Remember a little while ago when I was complaining that art historians never talk about Roger Fry? Well, I am reading my new book John Singer Sargent Watercolors, and Roger Fry comes up in a big way. I had completely forgotten about this fact when I picked up the book, but Fry was one of Sargent’s harshest critics. Even though I don’t think I ended up actually discussing it in my thesis, I read all of Fry’s main diatribes against Sargent during my research.
Personally, I quite like Sargent’s watercolors, but knowing Fry pretty well by this point (or so I like to think), I can understand why he disliked them. For one thing, Fry really liked crisp lines and clearly defined forms, while Sargent’s work is soft and out of focus. Fry was big on the idea that an artist cannot simply translate what he sees in front of him onto paper or canvas. In the simplest possible terms, he believed that great art requires the artist to in some manner adapt the visual appearances of the world around him in order to create something deeper than a simple reproduction of nature. I think that this was what he found lacking in Sargent’s work.

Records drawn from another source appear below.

(** Replacing a wallet leaves exactly one: when [activateWallet] returns,
    the stored wallet of the requested address is active and no other wallet
    of that identity is. *)
Theorem activateWallet_single_active userId deviceId address actorId (w w' : W) x :
  wallets_keyed w -> activateWallet userId deviceId address actorId w = (inr x, w') ->
  Wallet.status x = ACTIVE /\ Wallet.address x = trim address /\ Wallet.deviceId x = deviceId /\
  get (Wallet.address x) (w_wallets w') = Some x /\
  forall k y, get k (w_wallets w') = Some y -> Wallet.identityId y = Wallet.identityId x -> Wallet.status y = ACTIVE -> y = x.
Proof.
  intros Hk Hrun. unfold activateWallet in Hrun.
  apply bind_inr in Hrun as (u & w1 & [_ <-]%throw_if_inr & Hrun).
  apply bind_inr in Hrun as (i & w1 & E1 & Hrun). kept (@w_wallets C) E1. clear E1.
  apply bind_inr in Hrun as (u1 & w2 & E2 & Hrun). kept (@w_wallets C) E2. clear E2.
  apply bind_inr in Hrun as (dev & w3 & E3 & Hrun). kept (@w_wallets C) E3. clear E3.
  apply bind_inr in Hrun as (ex & w4 & [Hex <-]%gets_inr & Hrun).
  apply bind_inr in Hrun as (u2 & w4 & [Hown <-]%throw_if_inr & Hrun).
  apply bind_inr in Hrun as (wal & w4 & [-> <-]%require_inr & Hrun).
  apply bind_inr in Hrun as (u3 & w4 & [_ <-]%throw_if_inr & Hrun).
  apply bind_inr in Hrun as (u4 & w4 & [_ <-]%throw_if_inr & Hrun).
  apply bind_inr in Hrun as (u5 & w4 & E4 & Hrun). kept (@w_wallets C) E4. clear E4.
  apply bind_inr in Hrun as (actor & w5 & E5 & Hrun). kept (@w_wallets C) E5. clear E5.
  apply bind_inr in Hrun as (all & w6 & [Hall <-]%gets_inr & Hrun).
  rewrite K1, K0, K in Hex. rewrite K1, K0, K in K2. rewrite K2 in K3.
  apply negb_false_iff, String.eqb_eq in Hown.
  apply bind_inr in Hrun as (u6 & w6 & E6 & Hrun).
  apply (replace_loop (Identity.identityId i) (Wallet.address wal)) in E6.
  2: { split; [intros k y; rewrite K3; apply Hk|]. intros k y Hy Hi Ha _. rewrite <- Hall. apply filter_In.
       split; [by eapply get_values|]. by apply String.eqb_eq. }
  destruct E6 as [Hk6 Hnone].
  apply bind_inr in Hrun as (u7 & w7 & E7 & Hrun). kept (@w_wallets C) E7. clear E7.
  apply bind_inr in Hrun as (u8 & w8 & E8 & Hrun). kept (@w_wallets C) E8. clear E8.
  apply bind_inr in Hrun as (now & w9 & E9 & Hrun). kept (@w_wallets C) E9. clear E9.
  apply bind_inr in Hrun as (u9 & w10 & E10 & Hrun). apply modify_inr in E10 as <-.
  apply bind_inr in Hrun as (usr & w11 & [_ <-]%gets_inr & Hrun).
  apply bind_inr in Hrun as (u10 & w11 & E11 & Hrun). kept (@w_wallets C) E11. clear E11.
  apply bind_inr in Hrun as (u11 & w12 & E12 & [<- <-]%mret_inr). kept (@w_wallets C) E12. clear E12.
  simpl in K7. rewrite K6, K5, K4 in K7. rewrite K7 in K8. simpl. rewrite K8, get_put_eq.
  repeat split; [by apply Hk in Hex|]. intros k y. rewrite get_put.
  destruct (String.eqb_spec k (Wallet.address wal)) as [->|Hne]; [by intros [= <-]|].
  intros Hy Hi Ha. exfalso. eapply Hnone; [exact Hy|congruence|done|done].
Qed.
End Revocation.

#[export] Hint Extern 2 (keeps _ (commit _ _ _ _ _)) => apply keeps_commit; [solve_free|reflexivity|reflexivity] : bel.

(** ** Grants *)

Section Grants.
Context `{PF : Platform} {C : Type} `{BlockchainService C} `{DeviceAttestationAdapter} `{IntegrityWiring}.
Abbreviation W := (World C).

(** A grant is in force at instant [t]. *)
Definition grant_valid (g : AuthorizationGrant.t) (actorId resourceId : string) (action : Action) (t : Z) : Prop :=
  AuthorizationGrant.status g = Grant_ACTIVE /\ AuthorizationGrant.actorIdentityId g = actorId /\
  AuthorizationGrant.resourceId g = resourceId /\ AuthorizationGrant.action g = action /\
  forall e t', AuthorizationGrant.expiresAt g = Some e -> e <> "" -> Date_parse e = Some t' -> (t < t')%Z.

Lemma grantMatches_iff g a r x :
  grantMatches g a r x = true <-> AuthorizationGrant.actorIdentityId g = a /\ AuthorizationGrant.resourceId g = r /\ AuthorizationGrant.action g = x.
Proof. unfold grantMatches. rewrite !andb_true_iff, !String.eqb_eq, bool_decide_eq_true. tauto. Qed.

Lemma grantIsExpired_run g (w : W) :
  exists w', grantIsExpired g w =
    (inr (match AuthorizationGrant.expiresAt g with
          | Some e => negb (bool_decide (e = "")) && expired e (Date_now (w_clockReads w))
          | None => false
          end), w') /\ stored w' = stored w.
Proof.
  unfold grantIsExpired. destruct (AuthorizationGrant.expiresAt g) as [e|]; [|by eexists].
  case_bool_decide; by eexists.
Qed.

The book quotes Fry as having accused Sargent’s European watercolors of being “exactly what the average upper-class tourist sees”, which the authors see as a misunderstanding of Sargent’s work (25). However, I think that some things have gotten lost in translation (metaphorically), because when Fry’s complained that the works were lacking in “the spirit, atmosphere, or poetry of place” (28-29), it likely didn’t matter to him that Sargent’s unusual choices in composition, perspective, and brushwork make his works “bold, original, and challenging works of art” (25), because these aspects of Sargent’s work were still significant in their manipulation of real world appearances (to use a term favored by Fry), while Fry’s main criticism seems to have been that real world appearances were too important in Sargent’s work. The aspects of Sargent’s watercolors noted by the authors were the very things Fry had a problem with. Neither man was necessarily right or wrong, at least in my opinion; they were just speaking in slightly different languages. What I care about most, though, is the fact that this point led the authors to include a half-page color reproduction of Fry’s watercolor of Chartres Cathedral. Roger Fry’s best works rarely get half-page color illustrations in books, never mind an early and fairly unimportant watercolor.

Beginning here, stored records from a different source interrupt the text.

Definition transfer (id newOwnerId : string) (newCustodianId : option string) (actor : option Actor.t) : MW Asset.t :=
  asset ← requireAsset id "assetId";
  ownerId ← requiredString (VStr newOwnerId) "newOwnerId";
  (if wired_identityExists
   then ok ← identity_exists ownerId; throw_if (negb ok) (NotFoundError ("No identity " +:+ ownerId))
   else mret tt);;
  custodianId ← (match newCustodianId with
                 | None => mret ownerId
                 | Some c => requiredString (VStr c) "newCustodianId"
                 end);
  throw_if (negb (String.eqb custodianId ownerId)) (ValidationError [transfer_custody_message]);;
  throw_if (bool_decide (Asset.status asset = DECOMMISSIONED))
    (ValidationError ["Asset " +:+ id +:+ " is decommissioned and cannot be transferred"]);;
  throw_if (bool_decide (is_Some (Asset.parentAssetId asset)))
    (ValidationError ["Component " +:+ id +:+ " must be detached before transfer"]);;
  throw_if (String.eqb (Asset.ownerId asset) ownerId)
    (ValidationError ["Asset " +:+ id +:+ " is already owned by " +:+ ownerId]);;
  submit_and_store id ASSET_TRANSFER actor
    [("assetId", VStr (Asset.assetId asset)); ("nftId", VStr (Asset.nftId asset));
     ("newOwnerId", VStr ownerId); ("newCustodianId", VStr custodianId)]
    (Asset.with_owner ownerId custodianId asset).

Definition assertStateTransition (current next : AssetStatus) : MW unit :=
  throw_if (negb (bool_decide (next ∈ allowed_states current)))
    (ValidationError ["Invalid asset state transition: " +:+ AssetStatus_string current +:+ " -> " +:+ AssetStatus_string next]).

Thus far the Sargent book has been excellent, and I am enjoying it greatly. It is the catalog of an exhibition that was recently held by the Brooklyn Museum of Art and the Museum of Fine Arts Boston and has been discussed in every major magazine and newspaper covering the arts. Sadly, I was unable to see the exhibition when it was in New York, and I’m unlikely to see it in Boston, but having read about it in at least a half-dozen articles, I am familiar with the story behind the exhibition. In 1909, Sargent had a large group of watercolors that he had made on his world travels and that he wanted to sell as a single lot. Both the Brooklyn Museum and the MFA Boston wanted to purchase the grouping, and the Brooklyn won out, so Sargent made another set of watercolors to sell to the MFA Boston. This exhibition is the first time that both groups will be united. The book includes beautiful color photographs of the works in the exhibition along with short essays on various aspects of the watercolors.
Hirshler, Erica E. and Teresa A. Carbone. John Singer Sargent Watercolors. Boston: MFA Publications, 2013. Citations are from two essays within the book: “Sargent and Watercolor” by Richard Ormond, p. 15-25, and “Sargent’s Watercolors: Not for Sale” by Erica E. Hirshler, p. 27-47.